Gianpiero e il consumismo – Racconto di Alessandro Paolo Lombardo

Gianpiero e il consumismo
(Guida agli acquisti emozionalmente compatibili)

 di Alessandro Paolo Lombardo

Questa riflessione trae spunto da una vicenda del mio amico Gianpiero, con la enne prima della pi. Una enne che la sua arcigna maestra di scuole elementari gli contestava burlandosi di lui, del suo nome “ignorante” (ma forse era proprio lei, provinciale e maligna, ad ignorare che la scrittura non sta sempre al passo della pronuncia e che non per forza un’assimilazione dev’essere registrata graficamente*).

Il mio amico Gianpiero con la enne, che non ha mai voluto saperne di studiare, sembra riproporre un tipo di speculazione sorgiva, priva d’ingombranti impalcature culturali. Impalcature che troppo spesso diventano meta anziché mezzo per la costruzione dell’edificio del pensiero: non avrebbe voluto Roland Barthes esser barbaro, senza cultura in certe circostanze? Non deve lo studioso astrarsi continuamente e con grande sforzo, uscire da sé stesso e dalle sue convinzioni più ferme per evitare il ristagno?

Il mio amico Gianpiero trovava poco meditata la sbottata di un suo amico sull’inutilità di un acquisto: «Se avessi aspettato qualche mese, con lo stesso prezzo pagato per lo stereo della macchina ne avrei comprato uno che leggeva anche gli mp3!». Pensando così, si finisce col non comprare più niente poiché l’attuale sistema di produzione si regge sulla repentina obsolescenza dei prodotti, e quando non vi sono modifiche sostanziali, si rende insopportabilmente frusto il precedente sembiante dell’oggetto. Frullatori futuristici fanno di volta in volta l’effetto buffo e a tratti nauseante degli effetti speciali della prima saga di Star Wars.
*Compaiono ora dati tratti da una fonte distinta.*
(** Modelled from the spec: the [Delivery] type of [types/delivery], which is
    not among the sources.  The specification gives the snapshot as
    [{ _id: string, location?: {lat,lng}, status: string, ... }]; the
    component reads these three fields only.  A snapshot comes off the socket
    unchecked, so its [_id] can be missing at run time: [None] stands for
    [undefined]. *)
Record Delivery : Type := mkDelivery {
  _id : option string;
  location : option Position;
  status : string
}.

(** The value of [useDelivery()]: the held delivery, if any.  Its
    [updateDelivery] method is [updateDelivery] below. *)
Record DeliveryContext : Type := mkDeliveryContext {
  delivery : option Delivery
}.

(** [deliveryContext.delivery?._id] *)
Definition delivery_id (ctx : DeliveryContext) : option string :=
  match delivery ctx with
  | Some d => _id d
  | None => None
  end.

(** [deliveryContext?.delivery?.location] *)
Definition delivery_location (ctx : DeliveryContext) : option Position :=
  match delivery ctx with
  | Some d => location d
  | None => None
  end.

(** [deliveryContext.delivery?.status] *)
Definition delivery_status (ctx : DeliveryContext) : option string :=
  option_map status (delivery ctx).

(** Modelled from the spec: [updateDelivery] of [contexts/DeliveryContext],
    which is not among the sources.  The specification describes it as the
    operation "the Sync Coordinator invokes to replace the Delivery's local
    copy" ([replaceDelivery(Delivery)]). *)
Definition updateDelivery (value : Delivery) (ctx : DeliveryContext)
  : DeliveryContext :=
  mkDeliveryContext (Some value).

(** The payloads handed to [serverSocket.emit]. *)
Record LocationChangedPayload : Type := mkLocationChanged {
  lc_event : string;
  lc_delivery_id : option string;
  lc_location : Position
}.

Record StatusChangedPayload : Type := mkStatusChanged {
  sc_event : string;
  sc_delivery_id : option string;
  sc_status : string
}.

Inductive Payload : Type :=
| LocationPayload (p : LocationChangedPayload)
| StatusPayload (p : StatusChangedPayload).

(** ** Handlers

    A handler is a closure of one render of the component: it reads the
    [currentPosition] and [deliveryContext] bound in that render, and its
    calls reach the outside world in program order. *)

Record Render : Type := mkRender {
  currentPosition : option Position;
  deliveryContext : DeliveryContext
}.

Inductive Effect : Type :=
| SetCurrentPosition (location : Position)
| Emit (eventName : SocketEvent) (payload : Payload)
| UpdateDelivery (value : Delivery).

(** [onDeliveryUpdatedEvent], lines 40-49. *)
Definition onDeliveryUpdatedEvent (r : Render) (value : Delivery) : list Effect :=
  if JS.strict_eq_str (_id value) (delivery_id (deliveryContext r))
  then [UpdateDelivery value]
  else [].

(** The condition of the second [if] of the outbound handler, lines 71-74:
    [deliveryContext?.delivery?.location &&
     areLocationDifferent(deliveryContext.delivery.location, location)].
    A missing stored location is falsy and ends the conjunction. *)
Definition location_guard (ctx : DeliveryContext) (location : Position) : bool :=
  match delivery_location ctx with
  | Some stored => areLocationDifferent (Some stored) (Some location)
  | None => false
  end.

(** The payload of lines 82-85. *)
Definition locationChangedPayload (ctx : DeliveryContext) (location : Position)
  : Payload :=
  LocationPayload
    (mkLocationChanged (SocketEvent_value LocationChanged) (delivery_id ctx) location).

(** [handleBrowserFetchCurrentLocation], lines 64-87. *)
Definition handleBrowserFetchCurrentLocation (r : Render) (location : Position)
  : list Effect :=
  (if areLocationDifferent (Some location) (currentPosition r)
   then [SetCurrentPosition location]
   else [])
  ++
  (if location_guard (deliveryContext r) location
   then [Emit LocationChanged (locationChangedPayload (deliveryContext r) location)]
   else []).

(** The four status triggers, lines 131-161. *)
Definition onPickedUp (r : Render) : list Effect :=
  [Emit StatusChanged
     (StatusPayload
        (mkStatusChanged (SocketEvent_value StatusChanged)
           (delivery_id (deliveryContext r)) "picked-up"))].

Definition onInTransit (r : Render) : list Effect :=
  [Emit StatusChanged
     (StatusPayload
        (mkStatusChanged (SocketEvent_value StatusChanged)
           (delivery_id (deliveryContext r)) "in-transit"))].

Definition onDelivered (r : Render) : list Effect :=
  [Emit StatusChanged
     (StatusPayload
        (mkStatusChanged (SocketEvent_value StatusChanged)
           (delivery_id (deliveryContext r)) "delivered"))].

Definition onFailed (r : Render) : list Effect :=
  [Emit StatusChanged
     (StatusPayload
        (mkStatusChanged (SocketEvent_value StatusChanged)
           (delivery_id (deliveryContext r)) "failed"))].

(** The four controls of the page and the handler each one calls
    ([onClick], lines 230-257). *)
Inductive Trigger : Type :=
| MarkPickedUp
| MarkInTransit
| MarkDelivered
| MarkFailed.

Definition trigger_handler (t : Trigger) : Render -> list Effect :=
  match t with
  | MarkPickedUp => onPickedUp
  | MarkInTransit => onInTransit
  | MarkDelivered => onDelivered
  | MarkFailed => onFailed
  end.

(** The [location_changed] events among the effects of a handler call. *)
Definition is_location_changed (e : Effect) : bool :=
  match e with
  | Emit LocationChanged _ => true
  | _ => false
  end.

Definition location_changed_events (l : list Effect) : list Effect :=
  filter is_location_changed l.

Definition is_set_position (e : Effect) : bool :=
  match e with
  | SetCurrentPosition _ => true
  | _ => false
  end.

(** The guard of the interval effect, lines 105-108:
    [delivery?.status !== 'delivered' && delivery?.status !== 'failed']. *)
Definition sampling_allowed (ctx : DeliveryContext) : bool :=
  JS.strict_neq_str (delivery_status ctx) (Some "delivered")
  && JS.strict_neq_str (delivery_status ctx) (Some "failed").

(** The held delivery's status is terminal: ['delivered'] or ['failed']. *)
Definition is_terminal (ctx : DeliveryContext) : bool :=
  JS.strict_eq_str (delivery_status ctx) (Some "delivered")
  || JS.strict_eq_str (delivery_status ctx) (Some "failed").

(** ** The running component

    The state the component's code reads and writes: the [useState] cell, the
    delivery context, the calls made on [serverSocket.emit], the
    [fetchCurrentPositionIntervalId] ref, the intervals armed in [window] and
    the geolocation requests in flight.  An interval and a request carry the
    render whose handler their callback calls. *)

Record Timer : Type := mkTimer {
  timer_id : Z;
  timer_period : Z;
  timer_render : Render
}.

Record World : Type := mkWorld {
  w_currentPosition : option Position;
  w_deliveryContext : DeliveryContext;
  w_emitted : list (SocketEvent * Payload);
  fetchCurrentPositionIntervalId : option Z;
  w_cleanup : bool;
  w_timers : list Timer;
  w_nextTimerId : Z;
  w_requests : list Render;
  w_geolocation : bool
}.

Definition set_currentPosition (p : option Position) (w : World) : World :=
  mkWorld p (w_deliveryContext w) (w_emitted w)
    (fetchCurrentPositionIntervalId w) (w_cleanup w) (w_timers w)
    (w_nextTimerId w) (w_requests w) (w_geolocation w).

Definition set_deliveryContext (ctx : DeliveryContext) (w : World) : World :=
  mkWorld (w_currentPosition w) ctx (w_emitted w)
    (fetchCurrentPositionIntervalId w) (w_cleanup w) (w_timers w)
    (w_nextTimerId w) (w_requests w) (w_geolocation w).

Definition set_emitted (l : list (SocketEvent * Payload)) (w : World) : World :=
  mkWorld (w_currentPosition w) (w_deliveryContext w) l
    (fetchCurrentPositionIntervalId w) (w_cleanup w) (w_timers w)
    (w_nextTimerId w) (w_requests w) (w_geolocation w).

Definition set_intervalId (id : option Z) (w : World) : World :=
  mkWorld (w_currentPosition w) (w_deliveryContext w) (w_emitted w)
    id (w_cleanup w) (w_timers w)
    (w_nextTimerId w) (w_requests w) (w_geolocation w).

Definition set_cleanup (b : bool) (w : World) : World :=
  mkWorld (w_currentPosition w) (w_deliveryContext w) (w_emitted w)
    (fetchCurrentPositionIntervalId w) b (w_timers w)
    (w_nextTimerId w) (w_requests w) (w_geolocation w).

Definition set_timers (l : list Timer) (next : Z) (w : World) : World :=
  mkWorld (w_currentPosition w) (w_deliveryContext w) (w_emitted w)
    (fetchCurrentPositionIntervalId w) (w_cleanup w) l
    next (w_requests w) (w_geolocation w).

Definition set_requests (l : list Render) (w : World) : World :=
  mkWorld (w_currentPosition w) (w_deliveryContext w) (w_emitted w)
    (fetchCurrentPositionIntervalId w) (w_cleanup w) (w_timers w)
    (w_nextTimerId w) l (w_geolocation w).

(** The values a render started now binds. *)
Definition render (w : World) : Render :=
  mkRender (w_currentPosition w) (w_deliveryContext w).

(** [window.setInterval(callback, period)]: arms an interval and returns its
    id, a fresh integer. *)
Definition setInterval (period : Z) (r : Render) (w : World) : Z * World :=
  (w_nextTimerId w,
   set_timers (w_timers w ++ [mkTimer (w_nextTimerId w) period r])
     (w_nextTimerId w + 1) w).

(** [clearInterval(id)] *)
Definition clearInterval (id : Z) (w : World) : World :=
  set_timers (filter (fun t => negb (Z.eqb (timer_id t) id)) (w_timers w))
    (w_nextTimerId w) w.

(** [if ('geolocation' in navigator) navigator.geolocation.getCurrentPosition(cb)]
    where [cb] calls the handler of render [r] (lines 91-100 and 110-119). *)
Definition requestCurrentPosition (r : Render) (w : World) : World :=
  if w_geolocation w then set_requests (w_requests w ++ [r]) w else w.

(** The mount effect, lines 90-101. *)
Definition mountEffect (w : World) : World :=
  requestCurrentPosition (render w) w.

(** The period handed to [setInterval], in milliseconds: [20 * 1000]. *)
Definition samplingPeriod : Z := 20 * 1000.

(** The body of the interval effect, lines 105-128; [w_cleanup] records
    whether it returned its cleanup function. *)
Definition intervalEffect (w : World) : World :=
  if sampling_allowed (w_deliveryContext w)
  then
    let (id, w') := setInterval samplingPeriod (render w) w in
    set_cleanup true (set_intervalId (Some id) w')
  else set_cleanup false w.

(** The cleanup function of the interval effect, lines 123-127:
    [if (ref.current) clearInterval(ref.current)]; a ref holding [null] or
    [0] is falsy. *)
Definition intervalCleanup (w : World) : World :=
  match fetchCurrentPositionIntervalId w with
  | Some id => if Z.eqb id 0 then w else clearInterval id w
  | None => w
  end.

(** React runs the cleanup the last run of the effect returned, if any. *)
Definition runCleanup (w : World) : World :=
  if w_cleanup w then set_cleanup false (intervalCleanup w) else w.

(** A render in which [currentPosition] or [deliveryContext] changed: the
    interval effect is cleaned up and run again (dependency list, line 129). *)
Definition rerender (w : World) : World :=
  intervalEffect (runCleanup w).

(** Mounting the component runs the mount effect, then the interval effect. *)
Definition mount (w : World) : World :=
  intervalEffect (mountEffect w).

Definition unmount (w : World) : World :=
  runCleanup w.

(** The world before the component mounts, for a given context and
    navigator. *)
Definition initial (geolocation : bool) (ctx : DeliveryContext) : World :=
  mkWorld None ctx [] None false [] 1 [] geolocation.

(** What each call of a handler does to the world.  [setCurrentPosition]
    stores a new object and [updateDelivery] a new delivery, so both are
    followed by a render. *)
Definition run_effect (w : World) (e : Effect) : World :=
  match e with
  | SetCurrentPosition p => rerender (set_currentPosition (Some p) w)
  | Emit eventName payload => set_emitted (w_emitted w ++ [(eventName, payload)]) w
  | UpdateDelivery value =>
      rerender (set_deliveryContext (updateDelivery value (w_deliveryContext w)) w)
  end.

Definition run_effects (l : list Effect) (w : World) : World :=
  fold_left run_effect l w.

(** The success callback of a position request made in render [r] runs. *)
Definition deliver_sample (r : Render) (location : Position) (w : World) : World :=
  run_effects (handleBrowserFetchCurrentLocation r location) w.

(** A [delivery_updated] event arrives; the listener is registered again
    after every change of [deliveryContext] (lines 39-56), so it is the one
    of the current render. *)
Definition receive (value : Delivery) (w : World) : World :=
  run_effects (onDeliveryUpdatedEvent (render w) value) w.

(** A status control is pressed. *)
Definition press (t : Trigger) (w : World) : World :=
  run_effects (trigger_handler t (render w)) w.

(** Samples handled one after the other, each by the handler of the render
    current when it arrives. *)
Definition process_samples (samples : list Position) (w : World) : World :=
  fold_left (fun w s => deliver_sample (render w) s w) samples w.

Fixpoint remove_nth {A : Type} (n : nat) (l : list A) : list A :=
  match n, l with
  | _, [] => []
  | O, _ :: tl => tl
  | S n', x :: tl => x :: remove_nth n' tl
  end.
Ci sarà sempre qualcosa di nuovo e migliore aspettando qualche mese, dunque l’aspettativa andrebbe rinnovata fino al giorno della più tarda morte. Ma Gianpiero colse un valore spesso tralasciato:

– Allora, vuoi vendermi il tuo stereo? Però siccome avresti preferito non comprarlo e aspettare, la tua vendita avrà su di te l’effetto di azzerare completamente l’acquisto: se hai passato qualche ora in macchina ascoltando musiche romantiche con qualche ragazza, comprerò questo; se ti sei divertito in viaggio per il mare con gli amici a sentire musica dance elettrizzandoti, comprerò questo. I tuoi ricordi saranno senza colonna sonora, perché tu non avrai mai comprato lo stereo, aspettando l’offerta migliore. In silenzio con la tua ragazza, a tratti significativo ma in fondo stancante, in silenzio con i tuoi amici verso il mare, senza il brio dei bassi e delle canzoni… Se vuoi, mi compro il tuo stereo, a prezzo pieno, ma voglio tutto ciò che lo stereo ti ha dato…

– E dammi i sordi! E’ logico che te lo vendo!

L’amico di Gianpiero non solo non capì il senso del discorso ma cercò strenuamente di vendergli lo stereo (probabilmente sarebbe stato capace, pur di portare a buon fine la transazione, di spaccarsi la testa per farne uscire i ricordi incriminati e darli a Gianpiero.

Quale morale possiamo ricavare da questa storiella, cosa posso consigliarvi? Comprare la prima cosa che capita? No di certo. Direi di fare una media e valutare negli acquisti – sulla scorta della massima “Il tempo è denaro” e tenendo presente che le emozioni valgono ancor più del tempo – il “fattore Gianpiero” (mi sembra più che giusto dare il suo nome alla sua scoperta, come avviene per le sindromi e le stelle). Vantaggio tecnico-economico meno perdita di emozioni fratto due.

Ora potete fare gli acquisti.

*A titolo informativo, si tratta di un’assimilazione parziale regressiva: parziale perché non porta alla geminazione della pi, tipo “Giappiero”, ma comporta un semplice conferimento del tratto di “labialità” dalla pi alla enne che diventa emme, bilabiale.